| Exercise requirements |
Return only the lines running from the top of the entries to the line with "(la l) x = v) /\", inclusive, exactly as written.

| Provided data |
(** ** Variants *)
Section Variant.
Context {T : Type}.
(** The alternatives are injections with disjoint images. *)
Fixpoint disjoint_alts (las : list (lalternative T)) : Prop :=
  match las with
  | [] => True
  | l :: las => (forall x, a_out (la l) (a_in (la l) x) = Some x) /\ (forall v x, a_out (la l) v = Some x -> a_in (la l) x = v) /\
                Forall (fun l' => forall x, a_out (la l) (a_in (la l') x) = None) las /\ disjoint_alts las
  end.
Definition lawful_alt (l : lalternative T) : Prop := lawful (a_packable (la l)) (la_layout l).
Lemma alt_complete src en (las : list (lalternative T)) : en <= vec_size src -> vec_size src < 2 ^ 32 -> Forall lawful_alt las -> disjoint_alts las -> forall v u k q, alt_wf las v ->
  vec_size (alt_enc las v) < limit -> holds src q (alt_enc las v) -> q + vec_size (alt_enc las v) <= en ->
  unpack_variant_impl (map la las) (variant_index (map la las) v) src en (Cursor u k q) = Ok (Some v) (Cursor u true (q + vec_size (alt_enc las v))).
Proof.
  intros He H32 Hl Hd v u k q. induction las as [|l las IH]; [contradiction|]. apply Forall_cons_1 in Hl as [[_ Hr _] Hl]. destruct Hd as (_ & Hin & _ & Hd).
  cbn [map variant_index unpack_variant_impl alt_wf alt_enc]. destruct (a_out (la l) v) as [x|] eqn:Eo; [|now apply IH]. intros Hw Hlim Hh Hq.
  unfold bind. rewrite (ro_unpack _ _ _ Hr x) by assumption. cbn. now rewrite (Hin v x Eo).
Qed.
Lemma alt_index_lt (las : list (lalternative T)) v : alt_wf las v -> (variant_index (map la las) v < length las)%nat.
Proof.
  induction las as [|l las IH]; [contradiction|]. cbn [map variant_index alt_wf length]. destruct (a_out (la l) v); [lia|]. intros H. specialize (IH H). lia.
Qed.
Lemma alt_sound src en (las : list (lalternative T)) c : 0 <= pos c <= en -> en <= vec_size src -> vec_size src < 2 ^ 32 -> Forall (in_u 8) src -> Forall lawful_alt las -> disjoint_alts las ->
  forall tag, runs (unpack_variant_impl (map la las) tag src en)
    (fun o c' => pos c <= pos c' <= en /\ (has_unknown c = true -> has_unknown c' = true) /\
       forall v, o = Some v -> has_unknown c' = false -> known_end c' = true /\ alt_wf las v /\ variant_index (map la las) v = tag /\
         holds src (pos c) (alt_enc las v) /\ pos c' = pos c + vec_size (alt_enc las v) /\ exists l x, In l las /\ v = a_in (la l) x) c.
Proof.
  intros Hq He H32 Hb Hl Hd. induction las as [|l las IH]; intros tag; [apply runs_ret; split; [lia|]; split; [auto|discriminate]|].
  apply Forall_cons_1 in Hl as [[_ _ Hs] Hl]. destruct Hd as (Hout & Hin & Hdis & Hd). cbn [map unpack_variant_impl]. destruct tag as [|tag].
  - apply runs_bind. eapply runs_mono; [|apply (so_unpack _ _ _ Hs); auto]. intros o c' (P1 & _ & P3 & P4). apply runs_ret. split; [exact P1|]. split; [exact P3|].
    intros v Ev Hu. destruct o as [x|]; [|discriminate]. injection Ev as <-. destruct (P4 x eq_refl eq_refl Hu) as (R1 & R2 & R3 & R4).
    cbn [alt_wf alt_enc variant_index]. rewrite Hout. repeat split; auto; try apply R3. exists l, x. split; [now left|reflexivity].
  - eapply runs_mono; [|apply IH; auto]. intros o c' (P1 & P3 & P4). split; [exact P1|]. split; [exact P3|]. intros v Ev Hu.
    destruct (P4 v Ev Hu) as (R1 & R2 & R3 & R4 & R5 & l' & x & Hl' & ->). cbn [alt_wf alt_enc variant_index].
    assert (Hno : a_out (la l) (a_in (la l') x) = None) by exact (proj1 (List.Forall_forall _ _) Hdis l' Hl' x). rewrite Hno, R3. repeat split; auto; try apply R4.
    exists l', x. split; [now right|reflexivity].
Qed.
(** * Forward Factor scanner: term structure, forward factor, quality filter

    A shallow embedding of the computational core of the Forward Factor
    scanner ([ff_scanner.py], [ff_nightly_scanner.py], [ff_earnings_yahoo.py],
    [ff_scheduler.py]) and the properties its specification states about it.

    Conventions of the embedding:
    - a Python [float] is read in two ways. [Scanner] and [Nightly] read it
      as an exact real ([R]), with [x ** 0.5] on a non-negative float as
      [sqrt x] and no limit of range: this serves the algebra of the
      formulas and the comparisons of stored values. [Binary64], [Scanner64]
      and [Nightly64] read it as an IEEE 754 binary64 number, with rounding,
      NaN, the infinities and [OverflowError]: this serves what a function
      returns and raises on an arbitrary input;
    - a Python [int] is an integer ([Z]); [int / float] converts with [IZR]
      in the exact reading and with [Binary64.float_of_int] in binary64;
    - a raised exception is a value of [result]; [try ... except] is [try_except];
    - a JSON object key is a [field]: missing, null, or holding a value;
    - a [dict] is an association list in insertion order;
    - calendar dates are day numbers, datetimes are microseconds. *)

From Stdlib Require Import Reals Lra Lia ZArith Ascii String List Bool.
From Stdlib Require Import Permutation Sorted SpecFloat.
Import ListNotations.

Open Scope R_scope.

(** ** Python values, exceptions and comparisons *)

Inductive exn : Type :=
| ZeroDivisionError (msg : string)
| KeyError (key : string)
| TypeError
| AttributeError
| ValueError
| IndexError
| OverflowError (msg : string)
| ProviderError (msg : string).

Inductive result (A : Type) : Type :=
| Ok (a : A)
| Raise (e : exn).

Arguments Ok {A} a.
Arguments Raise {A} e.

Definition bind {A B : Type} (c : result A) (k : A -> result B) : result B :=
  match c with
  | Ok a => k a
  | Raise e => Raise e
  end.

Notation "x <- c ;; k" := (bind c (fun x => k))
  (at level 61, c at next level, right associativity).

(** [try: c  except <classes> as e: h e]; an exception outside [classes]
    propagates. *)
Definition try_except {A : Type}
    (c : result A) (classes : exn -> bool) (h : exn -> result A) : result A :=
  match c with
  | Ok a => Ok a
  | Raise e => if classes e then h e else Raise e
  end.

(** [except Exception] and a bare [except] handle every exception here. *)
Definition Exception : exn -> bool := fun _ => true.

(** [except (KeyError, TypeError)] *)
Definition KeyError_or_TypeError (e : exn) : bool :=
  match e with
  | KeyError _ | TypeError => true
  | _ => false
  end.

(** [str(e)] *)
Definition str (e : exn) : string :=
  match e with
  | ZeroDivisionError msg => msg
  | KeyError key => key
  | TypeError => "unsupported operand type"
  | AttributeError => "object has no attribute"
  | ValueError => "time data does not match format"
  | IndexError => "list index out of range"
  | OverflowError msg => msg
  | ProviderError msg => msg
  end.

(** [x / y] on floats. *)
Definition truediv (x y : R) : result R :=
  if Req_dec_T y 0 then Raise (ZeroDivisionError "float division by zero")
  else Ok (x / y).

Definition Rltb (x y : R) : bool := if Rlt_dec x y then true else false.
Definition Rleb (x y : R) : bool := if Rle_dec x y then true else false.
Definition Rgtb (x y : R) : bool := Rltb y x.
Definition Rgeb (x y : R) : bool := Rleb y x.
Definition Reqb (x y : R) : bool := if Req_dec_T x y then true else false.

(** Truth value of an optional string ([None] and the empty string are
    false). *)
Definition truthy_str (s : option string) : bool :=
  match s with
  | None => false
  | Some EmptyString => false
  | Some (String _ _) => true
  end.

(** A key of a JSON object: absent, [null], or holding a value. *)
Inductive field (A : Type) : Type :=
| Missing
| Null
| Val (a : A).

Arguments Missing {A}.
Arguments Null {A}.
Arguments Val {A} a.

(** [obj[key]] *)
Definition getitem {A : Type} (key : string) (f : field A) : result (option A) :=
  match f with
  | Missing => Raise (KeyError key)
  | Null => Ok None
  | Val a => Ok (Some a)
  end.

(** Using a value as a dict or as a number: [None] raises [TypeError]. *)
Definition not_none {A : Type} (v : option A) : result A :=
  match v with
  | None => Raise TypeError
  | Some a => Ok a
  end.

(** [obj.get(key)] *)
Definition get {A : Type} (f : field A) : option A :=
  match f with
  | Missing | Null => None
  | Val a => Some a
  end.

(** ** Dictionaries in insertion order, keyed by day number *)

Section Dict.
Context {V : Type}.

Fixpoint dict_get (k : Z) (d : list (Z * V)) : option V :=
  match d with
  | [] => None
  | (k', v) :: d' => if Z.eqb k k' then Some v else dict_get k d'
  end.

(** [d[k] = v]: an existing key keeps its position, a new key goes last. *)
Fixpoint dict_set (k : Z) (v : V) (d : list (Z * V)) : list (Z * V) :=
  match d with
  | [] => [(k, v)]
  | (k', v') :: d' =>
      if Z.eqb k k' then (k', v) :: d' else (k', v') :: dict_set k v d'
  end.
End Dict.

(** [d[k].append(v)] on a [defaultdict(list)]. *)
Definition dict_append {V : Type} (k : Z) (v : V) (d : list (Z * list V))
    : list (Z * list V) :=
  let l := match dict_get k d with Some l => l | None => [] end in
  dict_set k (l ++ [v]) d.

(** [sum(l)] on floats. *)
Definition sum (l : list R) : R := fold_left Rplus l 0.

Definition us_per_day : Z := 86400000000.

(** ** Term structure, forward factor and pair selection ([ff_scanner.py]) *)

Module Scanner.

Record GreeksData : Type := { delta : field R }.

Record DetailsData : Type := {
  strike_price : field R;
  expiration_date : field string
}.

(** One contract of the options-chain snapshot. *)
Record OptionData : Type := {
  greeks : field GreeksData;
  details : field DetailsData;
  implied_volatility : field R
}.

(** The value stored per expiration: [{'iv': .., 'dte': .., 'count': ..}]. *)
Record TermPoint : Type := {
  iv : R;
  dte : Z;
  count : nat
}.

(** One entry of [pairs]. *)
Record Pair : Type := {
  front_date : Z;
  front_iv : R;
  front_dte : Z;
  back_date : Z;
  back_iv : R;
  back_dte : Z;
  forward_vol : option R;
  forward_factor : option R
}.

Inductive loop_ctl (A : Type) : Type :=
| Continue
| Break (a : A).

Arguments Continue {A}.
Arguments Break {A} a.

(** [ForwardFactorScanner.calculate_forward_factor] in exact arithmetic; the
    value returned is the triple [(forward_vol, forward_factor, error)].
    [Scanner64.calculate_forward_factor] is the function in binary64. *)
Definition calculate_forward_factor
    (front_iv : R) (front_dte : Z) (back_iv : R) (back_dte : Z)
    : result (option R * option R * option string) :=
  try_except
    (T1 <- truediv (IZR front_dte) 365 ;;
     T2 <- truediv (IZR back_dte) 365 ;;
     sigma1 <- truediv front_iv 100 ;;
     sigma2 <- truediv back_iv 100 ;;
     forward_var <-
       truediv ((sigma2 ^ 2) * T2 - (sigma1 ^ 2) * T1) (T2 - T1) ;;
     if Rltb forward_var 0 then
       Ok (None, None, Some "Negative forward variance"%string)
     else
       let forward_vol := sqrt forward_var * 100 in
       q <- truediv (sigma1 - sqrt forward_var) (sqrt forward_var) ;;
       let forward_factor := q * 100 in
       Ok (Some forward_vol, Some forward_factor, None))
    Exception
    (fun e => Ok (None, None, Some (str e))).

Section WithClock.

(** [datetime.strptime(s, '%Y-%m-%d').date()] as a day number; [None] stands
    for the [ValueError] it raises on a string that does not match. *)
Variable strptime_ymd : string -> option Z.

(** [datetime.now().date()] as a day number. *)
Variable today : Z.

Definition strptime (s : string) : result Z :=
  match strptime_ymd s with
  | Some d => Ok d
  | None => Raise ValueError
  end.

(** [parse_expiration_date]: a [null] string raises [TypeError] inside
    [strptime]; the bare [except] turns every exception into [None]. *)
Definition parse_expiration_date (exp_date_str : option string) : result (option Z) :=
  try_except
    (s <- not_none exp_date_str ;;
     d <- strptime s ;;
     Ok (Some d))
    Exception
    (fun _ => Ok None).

| Solution |
(** ** Variants *)
Section Variant.
Context {T : Type}.
(** The alternatives are injections with disjoint images. *)
Fixpoint disjoint_alts (las : list (lalternative T)) : Prop :=
  match las with
  | [] => True
  | l :: las => (forall x, a_out (la l) (a_in (la l) x) = Some x) /\ (forall v x, a_out (la l) v = Some x -> a_in (la l) x = v) /\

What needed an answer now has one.